● EXERCISE AIM: Your task is to copy each line of the records that includes the string "decodeRoot".

Saved entries:
"""

(** * cxo: content-addressed store and want-set resolver

    A shallow embedding of package [data] (the in-memory store) and of
    package [skyobject] (the container, its root and the recursive
    [want] routine), followed by the properties of the two.

    Conventions of the embedding:
    - [cipher.SHA256] is a 32-byte array; it is read here as the 256-bit
      number its bytes spell, so the zero value [cipher.SHA256{}] is [0];
    - a Go [[]byte] is either [nil] or a (possibly empty) sequence of
      bytes, and the code tests for [nil], so both are kept apart;
    - a Go [map[cipher.SHA256]struct{}] is a finite set, and a map value
      may also be the [nil] map: [option (gset SHA256)];
    - a Go result pair [(v, err)] is a pair whose second component is
      [option error], [None] standing for a [nil] error;
    - a [panic] ends the call: [Panic msg];
    - [sync.RWMutex] is not modelled: every operation of the store takes
      and releases the lock around its body, and the container assumes a
      single owner. *)

From Stdlib Require Import ZArith NArith Ascii String List Bool Lia.
From stdpp Require Import base option gmap sets list strings.

Local Open Scope string_scope.

(** ** Shared data *)

Definition SHA256 : Type := N.

Definition zeroSHA256 : SHA256 := 0%N.

(** [[]byte]: [nil_bytes] is the [nil] slice. *)
Inductive bytes : Type :=
| nil_bytes
| mk_bytes (bs : list Byte.byte).

Definition bytes_is_nil (b : bytes) : bool :=
  match b with nil_bytes => true | mk_bytes _ => false end.

Definition bytes_content (b : bytes) : list Byte.byte :=
  match b with nil_bytes => [] | mk_bytes bs => bs end.

Definition len (b : bytes) : nat := length (bytes_content b).

(** The [error] values of both packages.  The sentinels are the variables
    of [container.go]; the others are built with [fmt.Errorf] and carry
    the value that is printed into their message. *)
Inductive error : Type :=
| ErrMissingRoot
| ErrUnexpectedHrefTag
| ErrMissingSchemaName
| ErrMissingObject
| ErrInvalidArgument
| ErrMalformedRoot
| ErrStopInspection
| ErrKeyAlreadyPresent (key : SHA256)      (* "key already present: %v" *)
| ErrInvalidSchemaTag (p : string)         (* "invalid schema tag: %s" *)
| ErrUnregisteredSchema (name : string)    (* "unregistered schema: %s" *)
| ErrEncoder (msg : string).               (* an error of the encoder *)

(** The result of a call that may panic. *)
Inductive outcome (A : Type) : Type :=
| Done (a : A)
| Panic (msg : string).
Arguments Done {A} a.
Arguments Panic {A} msg.

(** The hash function, [cipher.SumSHA256]. *)
Class Cipher : Type := { SumSHA256 : list Byte.byte → SHA256 }.

(** ** Package data *)

Module data.

Record DB : Type := mkDB { data : gmap SHA256 bytes }.

Record Statistic : Type := mkStatistic { Total : nat; Memory : nat }.

Definition NewDB : DB := {| data := ∅ |}.

Section store.
Context `{Cipher}.

Definition createKey (b : bytes) : SHA256 := SumSHA256 (bytes_content b).

(** [Update] returns the key and the store it leaves. *)
Definition Update (d : DB) (b : bytes) : outcome (SHA256 * DB) :=
  let key := createKey b in
  if (key =? zeroSHA256)%N || bytes_is_nil b then Panic "Invalid key"
  else Done (key, {| data := <[key := b]> (data d) |}).

Definition has (d : DB) (key : SHA256) : bool :=
  match data d !! key with Some _ => true | None => false end.

(** [Add] returns its error and the store it leaves. *)
Definition Add (d : DB) (key : SHA256) (value : bytes)
  : outcome (option error * DB) :=
  if (key =? zeroSHA256)%N || bytes_is_nil value then Panic "Invalid key"
  else if has d key then Done (Some (ErrKeyAlreadyPresent key), d)
  else Done (None, {| data := <[key := value]> (data d) |}).

Definition Has (d : DB) (key : SHA256) : bool := has d key.

(** [v, ok = d.data[key]]: a missing key reads as the zero value, [nil]. *)
Definition Get (d : DB) (key : SHA256) : bytes * bool :=
  match data d !! key with
  | Some v => (v, true)
  | None => (nil_bytes, false)
  end.

(** [Where]: Go's [range] over a map visits every entry once, in an order
    that is not specified; the enumeration of the table stands for it,
    and what is proved of [Where] does not depend on the order. *)
Definition Where (d : DB) (q : SHA256 → bytes → bool) : list SHA256 :=
  fold_left (λ result kv, if q kv.1 kv.2 then (result ++ [kv.1])%list
                          else result)
    (map_to_list (data d)) [].

Definition Statistic_of (d : DB) : Statistic :=
  {| Total := size (data d);
     Memory := map_fold (λ _ v acc, acc + len v) 0 (data d) |}.

End store.

End data.

(** ** The functions of Go's [strings] package that the code calls *)

Module gostrings.

(** [strings.HasPrefix(s, prefix)] *)
Definition HasPrefix (s pre : string) : bool := String.prefix pre s.

(** [strings.Contains(s, substr)] *)
Fixpoint Contains (s substr : string) : bool :=
  HasPrefix s substr ||
  match s with
  | EmptyString => false
  | String _ s' => Contains s' substr
  end.

(** [strings.Split(s, sep)] for a separator of one byte, which is how the
    code calls it ([","] and ["="]): the pieces between the separators,
    so a string with [n] separators gives [n + 1] pieces. *)
Fixpoint Split (s : string) (sep : ascii) : list string :=
  match s with
  | EmptyString => [EmptyString]
  | String ch s' =>
      if Ascii.eqb ch sep then EmptyString :: Split s' sep
      else match Split s' sep with
           | p :: ps => String ch p :: ps
           | [] => [String ch EmptyString]
           end
  end.

End gostrings.

(** ** Package skyobject *)

Module skyobject.

(** [encoder.StructField], as far as the code reads it. *)
Record StructField : Type := mkStructField {
  Name : string;
  Type_ : string;
  Tag : string }.

(** Modelled from the spec: the declaration of [Schema] is not among the
    sources; a schema is a name and an ordered list of fields. *)
Record Schema : Type := mkSchema {
  Schema_Name : string;
  Fields : list StructField }.

(** Modelled from the spec: the declaration of [DynamicHref] is not among
    the sources; it is the inline pair of a schema hash and an object
    hash. *)
Record DynamicHref : Type := mkDynamicHref {
  DynamicHref_Schema : SHA256;
  ObjKey : SHA256 }.

(** Modelled from the spec: the declaration of [Root] is not among the
    sources; the code reads the fields [Schema], [Root], [registry] and
    [Time], the last a signed 64-bit integer that is only compared. *)
Record Root : Type := mkRoot {
  Root_Schema : SHA256;
  Root_Root : SHA256;
  registry : gmap string SHA256;
  Time : Z }.

Record Container : Type := mkContainer {
  db : data.DB;
  root : option Root }.

(** What a decoding call of the encoder gives. *)
Inductive decoded (A : Type) : Type :=
| Decoded (a : A)
| DecodeFailed (err : error).
Arguments Decoded {A} a.
Arguments DecodeFailed {A} err.

(** The serialization codec, package [encoder]: [DeserializeRaw] into a
    [Schema], and [DeserializeField] into each of the three types the
    code asks for. *)
Class Encoder : Type := {
  DeserializeRaw : bytes → decoded Schema;
  DeserializeField_SHA256 :
    bytes → list StructField → string → decoded SHA256;
  DeserializeField_SHA256s :
    bytes → list StructField → string → decoded (list SHA256);
  DeserializeField_DynamicHref :
    bytes → list StructField → string → decoded DynamicHref }.

(** [reflect.StructTag(tag).Get(key)] and the three type names that
    [typeName] computes when the package is loaded. *)
Class Reflect : Type := {
  StructTag_Get : string → string → string;
  hrefTypeName : string;
  hrefArrayTypeName : string;
  dynamicHrefTypeName : string }.

Definition NewContainer (d : data.DB) : Container :=
  {| db := d; root := None |}.

Definition Root_of (c : Container) : option Root := root c.

(** [SetRoot] returns [ok] and the container it leaves; a [nil] root
    panics. *)
Definition SetRoot (c : Container) (r : option Root)
  : outcome (bool * Container) :=
  match r with
  | None => Panic "missing root object"
  | Some new =>
      match root c with
      | None => Done (true, {| db := db c; root := Some new |})
      | Some held =>
          if (Time held <? Time new)%Z
          then Done (true, {| db := db c; root := Some new |})
          else Done (false, c)
      end
  end.

(** [decodeRoot], whose code is not among the sources: the root (or
    [nil]) and the error (or [nil]) it gives for the bytes. *)
Class RootDecoder : Type := {
  decodeRoot : bytes → option Root * option error }.

(** [SetEncodedRoot] returns [(ok, err)] and the container it leaves. *)
Definition SetEncodedRoot `{RootDecoder} (c : Container) (b : bytes)
  : outcome ((bool * option error) * Container) :=
  match decodeRoot b with
  | (_, Some err) => Done ((false, Some err), c)
  | (r, None) =>
      match SetRoot c r with
      | Done (ok, c') => Done ((ok, None), c')
      | Panic msg => Panic msg
      end
  end.

(** The result pair of [Want] and [want]: the map (or [nil]) and the
    error (or [nil]). *)
Abbreviation want_result := (option (gset SHA256) * option error)%type.

(** [mergeMaps(dst, appention)]; ranging over a [nil] map does nothing. *)
Definition mergeMaps (dst : gset SHA256) (appention : option (gset SHA256))
  : gset SHA256 :=
  match appention with
  | Some a => dst ∪ a
  | None => dst
  end.

(** [tagSchemaName]: the loop returns from the function at the first
    piece that starts with ["schema="]. *)
Fixpoint tagSchemaName_loop (ps : list string)
  : option (string * option error) :=
  match ps with
  | [] => None
  | p :: ps' =>
      if gostrings.HasPrefix p "schema=" then
        let ss := gostrings.Split p "="%char in
        if negb (length ss =? 2)%nat
        then Some ("", Some (ErrInvalidSchemaTag p))
        else Some (nth 1 ss "", None)
      else tagSchemaName_loop ps'
  end.

Definition tagSchemaName (tag : string) : string * option error :=
  match tagSchemaName_loop (gostrings.Split tag ","%char) with
  | Some r => r
  | None =>
      let s := "" in
      if String.eqb s "" then (s, Some ErrMissingSchemaName) else (s, None)
  end.
(* ===== verification/StakingTypes.v ===== *)
(** * The data model of the staking pallet

    [pallets/polkafoundry-staking/src/lib.rs], the types and their [impl]
    blocks (lines 117 to 598): bonds, chunks, the two staking ledgers, the exit
    record, the round counter and exposures.  A method taking [&mut self]
    returns its result with the new value of [self]. *)
From S2P Require Import Prelude.

(** [AccountId]: in the runtimes a 32-byte key, whose derived [Ord] compares
    bytes left to right, that is, as big-endian numbers; [u64] in the mock. *)
Definition AccountId : Type := N.

(** [u32] *)
Definition RoundIndex : Type := Z.
(** [u32] *)
Definition RewardPoint : Type := Z.
(** [u128] *)
Definition Balance : Type := Z.
(** [u32] *)
Definition BlockNumber : Type := Z.

Record SettingStruct := mkSettingStruct {
  bond_duration : Z;
  blocks_per_round : Z;
  desired_target : Z;
}.

Record UnlockChunk := mkUnlockChunk {
  uc_value : Balance;
  uc_round : RoundIndex;
}.

Record UnBondChunk := mkUnBondChunk {
  ub_value : Balance;
  ub_round : RoundIndex;
}.

Module Bond.
Record t := mk { owner : AccountId; amount : Balance }.
(** [Ord] and [PartialEq] look at the owner alone. *)
Definition cmp (self other : t) : comparison := N.compare (owner self) (owner other).
Definition eq (self other : t) : bool := N.eqb (owner self) (owner other).
End Bond.
Abbreviation Bond := Bond.t.

Inductive StakerStatus := Validator | Nominator | Active | Onboarding | Idle | Leaving_.

#[export] Instance StakerStatus_eq_dec : EqDecision StakerStatus.
Proof. solve_decision. Defined.

Definition StakerStatus_default : StakerStatus := Onboarding.

(** ** [slice::binary_search] of the Rust standard library

    The loop on [left], [right] and [size]; it halves the window, so the
    length of the slice is enough fuel ([binary_search_terminates]). *)
Section BinarySearch.
Context {A : Type} (cmp : A -> A -> comparison).

Fixpoint bsearch_loop (fuel : nat) (l : list A) (x : A) (left right size : nat)
    : option (nat + nat) :=
  if decide (left < right)%nat then
    match fuel with
    | O => None
    | S fuel =>
        let mid := (left + size / 2)%nat in
        match l !! mid with
        | None => None
        | Some y =>
            match cmp y x with
            | Lt => bsearch_loop fuel l x (mid + 1) right (right - (mid + 1))
            | Gt => bsearch_loop fuel l x left mid (mid - left)
            | Eq => Some (inl mid)
            end
        end
    end
  else Some (inr left).

(** [Some (inl i)] is [Ok(i)], [Some (inr i)] is [Err(i)]. *)
Definition binary_search (l : list A) (x : A) : option (nat + nat) :=
  bsearch_loop (length l) l x 0 (length l) (length l).
End BinarySearch.

(** [matches!(l.binary_search(&b), Ok(_))] *)
Definition bond_found (l : list Bond) (b : Bond) : bool :=
  match binary_search Bond.cmp l b with Some (inl _) => true | _ => false end.

(** ** Loops over chunk lists *)

(** The [filter] of [consolidate_active]: chunks that are due are added to
    [active] and dropped. *)
Fixpoint drain_unlocking (current_round : RoundIndex) (active : Balance) (l : list UnlockChunk)
    : Balance * list UnlockChunk :=
  match l with
  | [] => (active, [])
  | chunk :: l =>
      if current_round <? uc_round chunk then
        let (active, kept) := drain_unlocking current_round active l in
        (active, chunk :: kept)
      else drain_unlocking current_round (active +128 uc_value chunk) l
  end.

(** The [filter] of both [consolidate_unbonded]: chunks that are due are taken
    off [total] and dropped. *)
Fixpoint drain_unbonding (current_round : RoundIndex) (total : Balance) (l : list UnBondChunk)
    : Balance * list UnBondChunk :=
  match l with
  | [] => (total, [])
  | chunk :: l =>
      if current_round <? ub_round chunk then
        let (total, kept) := drain_unbonding current_round total l in
        (total, chunk :: kept)
      else drain_unbonding current_round (total -128 ub_value chunk) l
  end.

(** ** Loops over nominations *)

(** The loop of both [nominate_extra]: the first bond of the owner grows. *)
Fixpoint bonds_extra (l : list Bond) (extra : Bond) : option (Balance * list Bond) :=
  match l with
  | [] => None
  | b :: l =>
      if N.eqb (Bond.owner b) (Bond.owner extra) then
        let a := Bond.amount b +128 Bond.amount extra in
        Some (a, Bond.mk (Bond.owner b) a :: l)
      else match bonds_extra l extra with
           | Some (a, l') => Some (a, b :: l')
           | None => None
           end
  end.

(** The loop of both [nominate_less]: the first bond of the owner shrinks if
    something is left of it. *)
Fixpoint bonds_less (l : list Bond) (less : Bond) : option (option (Balance * list Bond)) :=
  match l with
  | [] => None
  | b :: l =>
      if N.eqb (Bond.owner b) (Bond.owner less) then
        if Bond.amount less <? Bond.amount b then
          let a := Bond.amount b -128 Bond.amount less in
          Some (Some (a, Bond.mk (Bond.owner b) a :: l))
        else Some None
      else match bonds_less l less with
           | Some (Some (a, l')) => Some (Some (a, b :: l'))
           | r => r
           end
  end.

(** The [filter_map] of both [rm_nomination]: all bonds of the owner are
    dropped, [less] is the amount of the last one. *)
Fixpoint bonds_remove (less : option Balance) (l : list Bond) (who : AccountId)
    : option Balance * list Bond :=
  match l with
  | [] => (less, [])
  | b :: l =>
      if N.eqb (Bond.owner b) who then bonds_remove (Some (Bond.amount b)) l who
      else let (less, kept) := bonds_remove less l who in (less, b :: kept)
  end.

(** ** [impl StakingCollators] *)
Module StakingCollators.
Record t := mk {
  total : Balance;
  active : Balance;
  nominations : list Bond;
  unlocking : list UnlockChunk;
  unbonding : list UnBondChunk;
  status : StakerStatus;
  claimed_rewards : list RoundIndex;
}.

Definition new (amount : Balance) (next_round : RoundIndex) : t :=
  {| total := amount;
     active := 0;
     nominations := [];
     unlocking := [mkUnlockChunk amount next_round];
     unbonding := [];
     status := StakerStatus_default;
     claimed_rewards := [] |}.

Definition is_active (self : t) : bool := bool_decide (status self = Active).

Definition active_onboard (self : t) : t :=
  if decide (status self = Onboarding) then
    mk (total self) (active self) (nominations self) (unlocking self) (unbonding self)
       Active (claimed_rewards self)
  else self.

Definition bond_extra (self : t) (extra : Balance) (next_round : RoundIndex) : t :=
  mk (total self +128 extra) (active self) (nominations self)
     (unlocking self ++ [mkUnlockChunk extra next_round])
     (unbonding self) (status self) (claimed_rewards self).

Definition bond_less (self : t) (less : Balance) (can_withdraw_round : RoundIndex)
    : option Balance * t :=
  if less <? active self then
    let a := active self -128 less in
    (Some a,
     mk (total self) a (nominations self) (unlocking self)
        (unbonding self ++ [mkUnBondChunk less can_withdraw_round])
        (status self) (claimed_rewards self))
  else (None, self).

Definition consolidate_active (self : t) (current_round : RoundIndex) : t :=
  let (a, kept) := drain_unlocking current_round (active self) (unlocking self) in
  mk (total self) a (nominations self) kept (unbonding self) (status self)
     (claimed_rewards self).

Definition consolidate_unbonded (self : t) (current_round : RoundIndex) : t :=
  let (tot, kept) := drain_unbonding current_round (total self) (unbonding self) in
  mk tot (active self) (nominations self) (unlocking self) kept (status self)
     (claimed_rewards self).

Definition set_nominations (self : t) (l : list Bond) : t :=
  mk (total self) (active self) l (unlocking self) (unbonding self) (status self)
     (claimed_rewards self).

Definition add_nomination (self : t) (nomination : Bond) : bool * t :=
  if bond_found (nominations self) nomination then (false, self)
  else (true, set_nominations self (nominations self ++ [nomination])).

Definition nominate_extra (self : t) (extra : Bond) : option Balance * t :=
  match bonds_extra (nominations self) extra with
  | Some (a, l) => (Some a, set_nominations self l)
  | None => (None, self)
  end.

Definition nominate_less (self : t) (less : Bond) : option (option Balance) * t :=
  match bonds_less (nominations self) less with
  | Some (Some (a, l)) => (Some (Some a), set_nominations self l)
  | Some None => (Some None, self)
  | None => (None, self)
  end.

Definition force_bond (self : t) : t :=
  mk (total self) (total self) (nominations self) [] (unbonding self) Active
     (claimed_rewards self).

Definition rm_nomination (self : t) (nominator : AccountId) : option Balance * t :=
  match bonds_remove None (nominations self) nominator with
  | (Some _, l) => (Some (active self), set_nominations self l)
  | (None, _) => (None, self)
  end.
End StakingCollators.
Abbreviation StakingCollators := StakingCollators.t.

(** [pub struct Leaving] *)
Record Leaving := mkLeaving {
  remaining : Balance;
  leaving_unbonding : list UnBondChunk;
  when : RoundIndex;
}.

(** ** [impl StakingNominators] *)
Module StakingNominators.
Record t := mk {
  nominations : list Bond;
  total : Balance;
  unbonding : list UnBondChunk;
  claimed_rewards : list RoundIndex;
}.

Definition new (nominations : list Bond) (amount : Balance) : t :=
  mk nominations amount [] [].
(* ===== verification/Externals.v ===== *)
(** * Interfaces to the code outside the repository

    The pallets call [frame_support] (currencies, storage maps),
    [sp_arithmetic] ([PerThing], [BigUint]) and an election provider.  Each is
    a class of operations; the laws are the documented behaviour the theorems
    use.  The instances at the end of the file are concrete ledgers and numbers
    on which the witnesses evaluate. *)
From S2P Require Import Prelude StakingTypes.

(** ** [frame_support::traits::{Currency, ReservableCurrency}] *)

Class Currency (L : Type) := {
  minimum_balance : Z;
  total_issuance : L -> Z;
  free_balance : L -> AccountId -> Z;
  (** [Some (amount, l)]: [Ok(imbalance)] with [imbalance.peek() = amount]. *)
  deposit_into_existing : AccountId -> Z -> L -> option (Z * L);
  (** [transfer(.., AllowDeath)] *)
  transfer : AccountId -> AccountId -> Z -> L -> option L;
}.

Class ReservableCurrency (L : Type) := {
  reserved_balance : L -> AccountId -> Z;
  reserve : AccountId -> Z -> L -> option L;
  unreserve : AccountId -> Z -> L -> L;
}.
(** At the start of round [r] every collator is active, its active stake is
    what was active or due, its total has lost exactly the due unbonding, only
    later chunks remain, its nominations are unchanged, and the currency
    releases the due unbonding. *)
Theorem update_collators_spec r s who c :
  pallet_inv s -> Collators s !! who = Some c ->
  let s' := update_collators r s in
  exists c', Collators s' !! who = Some c' /\
    StakingCollators.status c' = Active /\
    U.eqm 128 (StakingCollators.active c') (stake_at c r) /\
    U.eqm 128 (StakingCollators.total c') (locked_at c r) /\
    StakingCollators.unlocking c' = filter (fun ch => r < uc_round ch) (StakingCollators.unlocking c) /\
    StakingCollators.unbonding c' = filter (fun ch => r < ub_round ch) (StakingCollators.unbonding c) /\
    StakingCollators.nominations c' = StakingCollators.nominations c /\
    reserved_balance (ledger s') who
      = released (U.wrap 128 (unbonding_sum (due_unbonding r (StakingCollators.unbonding c))))
          (reserved_balance (ledger s) who).
Proof using RL.
  intros Hs Hc s'. exists (refreshed r c).
  assert (map_Forall (fun _ c => collator_wf c) (Collators s)) as Hw.
  { intros k c0 Hk. by apply (inv_collators _ Hs k c0). }
  unfold s'. rewrite update_collators_lookup, update_collators_reserved, Hc by done.
  split; [done|]. destruct (refreshed_fields r c (Hw _ _ Hc)) as (? & ? & ? & ? & ? & ?). done.
Qed.

Lemma update_collators_total_staked r s : TotalStaked (update_collators r s) = TotalStaked s.
Proof using Type. by apply update_collators_frame. Qed.

(** ** Nominators *)

(** [before_total - nominations.total] *)
Definition nominator_unbonded (r : RoundIndex) (n : StakingNominators) : Balance :=
  StakingNominators.total n
    -128 StakingNominators.total (StakingNominators.consolidate_unbonded n r).

Lemma nominator_unbonded_due r n :
  U.eqm 128 (nominator_unbonded r n)
    (unbonding_sum (due_unbonding r (StakingNominators.unbonding n))).
Proof using Type.
  unfold nominator_unbonded, StakingNominators.consolidate_unbonded. rewrite eqm_u_sub.
  pose proof (drain_unbonding_sum r (StakingNominators.total n) (StakingNominators.unbonding n)) as H.
  destruct (drain_unbonding r _ _); simpl in *. rewrite H. apply eqm_eq. lia.
Qed.

Lemma update_nominators_lookup r s who :
  Nominators (update_nominators r s) !! who
  = (fun n => StakingNominators.consolidate_unbonded n r) <$> Nominators s !! who.
Proof using Type.
  unfold update_nominators.
  rewrite (storage_loop (fun k s => Nominators s !! k)
             (fun _ n _ => Some (StakingNominators.consolidate_unbonded n r))).
  - by destruct (Nominators s !! who).
  - intros s' k n. apply lookup_insert_eq.
  - intros s' k k' n Hk. by apply lookup_insert_ne.
Qed.

Lemma update_nominators_reserved r s who :
  reserved_balance (ledger (update_nominators r s)) who =
  match Nominators s !! who with
  | Some n => released (nominator_unbonded r n) (reserved_balance (ledger s) who)
  | None => reserved_balance (ledger s) who
  end.
Proof using RL.
  unfold update_nominators.
  rewrite (storage_loop (fun k s => reserved_balance (ledger s) k)
             (fun _ n x => released (nominator_unbonded r n) x)).
  - done.
  - intros s' k n. simpl. apply unreserve_released. apply sub_ok. lia.
  - intros s' k k' n Hk. simpl. by apply unreserve_others.
Qed.

Lemma update_nominators_loop_staked r l s :
  U.eqm 128 (TotalStaked (foldl (fun s e => update_nominator r e s) s l))
    (TotalStaked s - sumZ (fun e => nominator_unbonded r e.2) l).
Proof using Type.
  revert s. induction l as [|[acc n] l IH]; intros s; simpl; [apply eqm_eq; lia|].
  rewrite IH. simpl. rewrite eqm_u_sub. unfold nominator_unbonded. apply eqm_eq. lia.
Qed.

Lemma sumZ_eqm {A} w (f g : A -> Z) (l : list A) :
  (forall x, U.eqm w (f x) (g x)) -> U.eqm w (sumZ f l) (sumZ g l).
Proof using Type. intros H. induction l as [|x l IH]; simpl; [done|]. by rewrite (H x), IH. Qed.

(** At the start of round [r] every nominator's total loses exactly its due
    unbonding, only later chunks remain, the currency releases what the total
    lost, and [TotalStaked] comes down by all of it together. *)
Theorem update_nominators_spec r s who n :
  Nominators s !! who = Some n ->
  let s' := update_nominators r s in
  exists n' v, Nominators s' !! who = Some n' /\
    U.ok 128 v /\
    U.eqm 128 v (unbonding_sum (due_unbonding r (StakingNominators.unbonding n))) /\
    U.eqm 128 (StakingNominators.total n') (nominator_locked_at n r) /\
    StakingNominators.unbonding n'
      = filter (fun ch => r < ub_round ch) (StakingNominators.unbonding n) /\
    StakingNominators.nominations n' = StakingNominators.nominations n /\
    reserved_balance (ledger s') who = released v (reserved_balance (ledger s) who) /\
    U.eqm 128 (TotalStaked s')
      (TotalStaked s - map_sum (fun e => unbonding_sum (due_unbonding r
                                          (StakingNominators.unbonding e.2))) (Nominators s)).
Proof using RL.
  intros Hn s'. exists (StakingNominators.consolidate_unbonded n r), (nominator_unbonded r n).
  unfold s'. rewrite update_nominators_lookup, update_nominators_reserved, Hn.
  pose proof (drain_unbonding_sum r (StakingNominators.total n) (StakingNominators.unbonding n)) as Hs.
  pose proof (drain_unbonding_kept r (StakingNominators.total n) (StakingNominators.unbonding n)) as Hk.
  split_and!; try done.
  - apply sub_ok. lia.
  - apply nominator_unbonded_due.
  - unfold StakingNominators.consolidate_unbonded, nominator_locked_at.
    by destruct (drain_unbonding r _ _).
  - unfold StakingNominators.consolidate_unbonded. by destruct (drain_unbonding r _ _).
  - unfold StakingNominators.consolidate_unbonded. by destruct (drain_unbonding r _ _).
  - unfold update_nominators. rewrite update_nominators_loop_staked.
    unfold map_sum. rewrite (storage_iter_perm (Nominators s)).
    rewrite (sumZ_eqm 128 _ (fun e => unbonding_sum (due_unbonding r
              (StakingNominators.unbonding e.2)))); [done|]. intros e. apply nominator_unbonded_due.
Qed.

(** ** The exit queue *)

Lemma exit_filter_queue acc r cs l s : ExitQueue (exit_filter acc r cs l s).2 = ExitQueue s.
Proof using Type.
  revert s. induction l as [|ch l IH]; intros s; simpl; [done|]. case_match.
  - specialize (IH s). by destruct (exit_filter acc r cs l s).
  - by rewrite IH.
Qed.

Lemma release_loop_queue acc cs (l : list UnBondChunk) s :
  ExitQueue (foldl (fun s ch => release_chunk acc cs (ub_value ch) s) s l) = ExitQueue s.
Proof using Type. by apply foldl_proj. Qed.

Lemma execute_exit_lookup r acc e s :
  ExitQueue (execute_exit r (acc, e) s)
  = match exit_after r e with
    | Some e' => <[acc := e']> (ExitQueue s)
    | None => delete acc (ExitQueue s)
    end.
Proof using Type.
  unfold execute_exit, exit_after. destruct (Z.ltb_spec r (when e)).
  - rewrite decide_True by lia.
    pose proof (exit_filter_kept acc r (TotalStaked s) (leaving_unbonding e) s) as Hk.
    pose proof (exit_filter_queue acc r (TotalStaked s) (leaving_unbonding e) s) as Hq.
    destruct (exit_filter _ _ _ _ s). simpl in *. by subst l; rewrite Hq.
  - rewrite decide_False by lia. simpl. by rewrite release_loop_queue.
Qed.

"""

● SOLVED EXERCISE:
(** [decodeRoot], whose code is not among the sources: the root (or
  decodeRoot : bytes → option Root * option error }.
  match decodeRoot b with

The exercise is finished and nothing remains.